7. Александр, Архиепископ Харьковский
7. Александр, Архиепископ Харьковский
Будущий архимандрит Александр (Петровский) получил светское образование, кончил юридический факультет. Жил с матерью, которую очень любил. По смерти ее, молодой человек получил полную свободу и некоторые средства. Загулял. И долго длилось, что вел он жизнь, когда ранее трех-четырех часов ночи редко и приходил домой. И вот однажды, возвратился он так домой и лег у себя в комнате. Она только занавеской отделена была от комнаты, где почивала его покойная мать. Комната эта так и осталась в прежнем виде своем. И видит он: раздвигается занавеска, входит его мать и говорит ему: оставь это все и поступай в монастырь.
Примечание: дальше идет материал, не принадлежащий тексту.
(** ** The gateway's invariant *)

Definition cache_ok (c : ConditionalCache) : Prop :=
  (size c ≤ MAX_ENTRIES)%nat ∧
  ∀ k e, c !! k = Some e → given k (en_response e) ∧ en_validators e = Validators_of (en_response e).
Definition readings_ok (l : list (OwnerRepo * (Timestamp * RepositoryDemand))) : Prop :=
  ∀ r t x, (r, (t, x)) ∈ l → good r x.
Definition gateway_ok (w : gworld) : Prop :=
  cache_ok (cache (gw_state w)) ∧ readings_ok (readings (gw_state w)).

(** What other loops do meanwhile: they keep the gateway in order, and time passes. They may
    start and end quiet periods, unless the hold is [steady]. *)
Context (steady : bool).
Definition calm (w w' : gworld) : Prop :=
  gw_clock w ≤ gw_clock w' ∧ (steady = true → hold (gw_state w') = hold (gw_state w)).
Definition others (w w' : gworld) : Prop := gateway_ok w' ∧ calm w w'.

Definition demand_does (w : gworld) (e : dcall) : danswer e → gworld → Prop :=
  match e return danswer e → gworld → Prop with
  | DNow => λ t w', others w w' ∧ t = gw_clock w'
  | DSend r => λ x w', others w w' ∧
      match x with
      | Ok resp =>
          if is_not_modified resp
          then ∃ v, rq_validators r = Some v ∧
                 ∀ r', given (cache_key r) r' → Validators_of r' = v → listing (cache_key r) r'
          else given (cache_key r) resp ∧ listing (cache_key r) resp
      | Err _ => True
      end
  | DLocked A f => λ x w', ∃ w1, others w w1 ∧ w' = on_state f w1 ∧ x = (f (gw_state w1)).2
  | _ => λ _ w', others w w'
  end.
(** With a steady hold no request leaves in a quiet period. *)
Definition quiet_if_steady (w : gworld) : Prop := steady = true → quiet w.
Definition demand_may (w : gworld) (e : dcall) : Prop :=
  gateway_ok w ∧ match e with DSend _ => quiet_if_steady w | _ => True end.
Definition demand_env : env danswer gworld := mk_env demand_may demand_does.
#[local] Abbreviation V := demand_env.

#[local] Instance calm_preorder : PreOrder calm.
Proof.
  split; [done|]. intros w1 w2 w3 [? H1] [? H2]. split; [lia|]. intros Hs. by rewrite (H2 Hs), (H1 Hs).
Qed.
Это видение так повлияло на молодого человека, что он резко переменил образ жизни, а скоро и действительно принял постриг. И вот привел его потом Господь в Козельщанскую женскую обитель, Полтавской епархии, которая была тогда многолюдной и богатой. Был там прекрасный храм, типография, иконописная мастерская. Служило там, найдя пристанище после закрытия церквей, двенадцать священников. Забыть нельзя, — как пишет свидетель — как они пели акафист Живоносному Гробу. Мощным хором раздавался припев: Радуйся, Живоносный Гробе, из него же Христос воскресе. Были между ними замечательные люди — подвижники, певцы, проповедники.
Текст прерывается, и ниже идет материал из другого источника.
Lemma remove_retrying_sat n attempts attempt w : on (λ w, inside false n w ∧ guest_side w) w →
  sat V (remove_retrying attempts attempt) w (λ w' _, on (inside false n) w').
Proof.
  revert attempt w. induction attempts as [|attempts IH]; intros attempt w Hon; cbn [remove_retrying].
  { apply sat_ret, (on_mono _ _ _ Hon). by intros ? _ [? _]. }
  apply sat_bind. eapply sat_mono; [by apply remove_claim_sat|]. intros w1 r H1.
  destruct (is_ok r) eqn:Er; cbn [orb].
  { apply sat_ret, (on_mono _ _ _ H1). by intros ? _ [? _]. }
  case_bool_decide; [apply sat_ret, (on_mono _ _ _ H1); by intros ? _ [? _]|].
  apply sat_bind, (sat_quiet _ w1 (λ w, inside false n w ∧ guest_side w)); [done..| |apply stable_inside_side|].
  - apply (on_mono _ _ _ H1). intros ? _ [? Hg]. split; [done|]. by apply Hg.
  - intros [] w2 H2. by apply IH.
Qed.

Lemma release_guest_launch_sat w : on (launching me) w → sat V release_guest_launch w (λ w' _, fence_inv w').
Proof.
  intros Hon. unfold release_guest_launch.
  eapply sat_mono; [apply (under_held_sat _ (launching me) (λ _ _, True)); try done|by intros w1 r []].
  { apply stable_launching. }
  intros w1 [Hi1 H1]. apply sat_bind.
  set (n := fw_clock w1). apply (sat_call (WSetHeld false) w1 (λ _ w, inside false n w ∧ guest_side w)); [done|..].
  - intros Ha. by apply H1.
  - intros [] w2 Ha Hi2 ->. destruct (H1 Ha) as [Hm Hl]. split; [done|].
    apply named_side; [done|]. destruct Hl as (_ & d & o & Hd). split; [done|]. by exists d, o.
  - intros _. apply stable_inside_side.
  - intros [] w2 H2. eapply sat_mono; [by apply remove_retrying_sat|]. intros w3 r H3.
    apply (on_mono _ _ _ H3). by intros ? _ [? _].
Qed.

(** A launch is admitted only with the claim. *)
Lemma claim_fence_sat w : fence_inv w →
  sat V claim_fence w (λ w' r, on (λ w, ∀ claimed, r = Ok claimed → claimed = true ∧ launching me w) w').
Proof.
  intros Hi. unfold claim_fence. apply sat_bind.
  apply (sat_unchanged WReadConfig w (λ _, True) (λ x _, x ≠ Ok None)); try done.
  { by intros x w1 _ _ [_ ?]. }
  { by intros x w1 w2 _ _ _ _ ?. }
  intros [[c|]|e] w1 H1; [|by apply sat_ret, (on_mono _ _ _ H1)|by apply sat_ret, (on_mono _ _ _ H1)].
  apply sat_bind. eapply sat_mono; [apply try_claim_guest_launch_sat; by destruct H1|]. intros w2 [[]|e] H2.
  - assert (on (launching me) w2) as H2' by (apply (on_mono _ _ _ H2); intros ? _ H; by apply H).
    apply sat_bind, (sat_quiet WReadRequest w2 (launching me)); [done..|apply stable_launching|].
    intros [[r|]|e] w3 H3.
    + apply sat_bind, sat_bind. eapply sat_mono; [by apply release_guest_launch_sat|]. intros w4 r' H4. by apply sat_ret, sat_ret.
    + apply sat_ret, (on_mono _ _ _ H3). by intros ? _ ? ? [= <-].
    + apply sat_bind, sat_bind. eapply sat_mono; [by apply release_guest_launch_sat|]. intros w4 r' H4. by apply sat_ret, sat_ret.
  - apply sat_bind, (sat_quiet WReadOwner w2 (λ _, True)); [done..|by apply on_true; destruct H2|done|].
    intros x w3 H3. by apply sat_ret, (on_mono _ _ _ H3).
  - apply sat_bind, (sat_quiet WReadOwner w2 (λ _, True)); [done..|by apply on_true; destruct H2|done|].
    intros x w3 H3. by apply sat_ret, (on_mono _ _ _ H3).
Qed.

Lemma dead_sat {A} (m : wprogram A) w : on (λ _, False) w → sat V m w (λ w' _, fence_inv w').
Proof.
  intros [Hi Hd]. destruct m as [a|e k]; [done|]. split; [by split|]. intros x w' (w1 & [Ha _] & _). by destruct (Hd Ha).
Qed.
Lemma quiet_sat {A} (m : wprogram A) w : within quiet m → fence_inv w → sat V m w (λ w' _, fence_inv w').
Proof. intros Hm Hi. apply (sat_quietly _ w (λ _, True)); try done. by intros a w' []. Qed.

Lemma release_fence_sat w : on (launching me) w → sat V (release_fence true) w (λ w' _, fence_inv w').
Proof.
  intros Hon. apply sat_bind. eapply sat_mono; [by apply release_guest_launch_sat|]. intros w1 r H1. by apply sat_ret.
Qed.

Lemma launch_fenced_sat w : fence_inv w → sat V launch_fenced w (λ w' _, fence_inv w').
Proof.
  intros Hi. unfold launch_fenced. apply sat_bind. eapply sat_mono; [by apply claim_fence_sat|].
  intros w1 [claimed|cause] H1; [|apply quiet_sat; [quietly|by destruct H1]].
  destruct claimed; [|apply dead_sat; apply (on_mono _ _ _ H1); intros w2 _ H; by destruct (H false)].
  assert (on (launching me) w1) as H1' by (apply (on_mono _ _ _ H1); intros w2 _ H; by apply (H true)).
  assert (∀ e w2 (Q : fworld → wanswer e → Prop), quiet e → on (launching me) w2 →
    (∀ x w', on (launching me) w' → Q w' x) → sat V (wop e) w2 Q) as Hq.
  { intros e w2 Q [? ?] H2 HQ. apply (sat_quiet e w2 (launching me)); try done. apply stable_launching. }
  apply sat_bind, Hq; [done|done|]. intros [] w2 H2; cbn [negb].
  - apply sat_bind, (sat_quietly _ w2 (launching me)); [quietly|apply stable_launching|done|]. intros [] w3 H3.
    apply sat_bind, Hq; [done|done|]. intros [] w4 H4. apply sat_bind.
    apply (sat_call WLaunch w4 (λ _, launching me)); [by destruct H4|by destruct H4| |intros _; apply stable_launching|].
    { intros [] w5 Ha _ ->. by apply H4. }
    intros [] w5 H5. apply sat_bind. eapply sat_mono; [by apply release_fence_sat|]. intros w6 [] H6.
    by apply quiet_sat; [quietly|].
  - apply sat_bind, (sat_quietly _ w2 (launching me)); [quietly|apply stable_launching|done|]. intros [] w3 H3.
    apply sat_bind. eapply sat_mono; [by apply release_fence_sat|]. intros w4 [] H4. by apply sat_ret.
Qed.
Когда уж очень становилось туго монастырю от всяких репрессий большевиков, часть сестер до пятидесяти человек, переместилась на реку Псел, где образовался скит. Во главе его и стал о. Александр. Он обладал сам прекрасным тенором, любил пение и умел вдохновить народ на общее пение. Закрыт был Козельщанский монастырь, закрыты все храмы по близости. Старосте одного из них удавалось с большим трудом отстаивать скит, и туда собиралась масса народа со всей округи. «Пойте все»! — обращался о. архим. Александр к народу — и вся масса молящихся подхватывала все основные молитвословия всенощного бдения или литургии. Служба совершалась истово, по уставу, всенощная тянулась не меньше четырех часов — и проходила с громадным подъемом.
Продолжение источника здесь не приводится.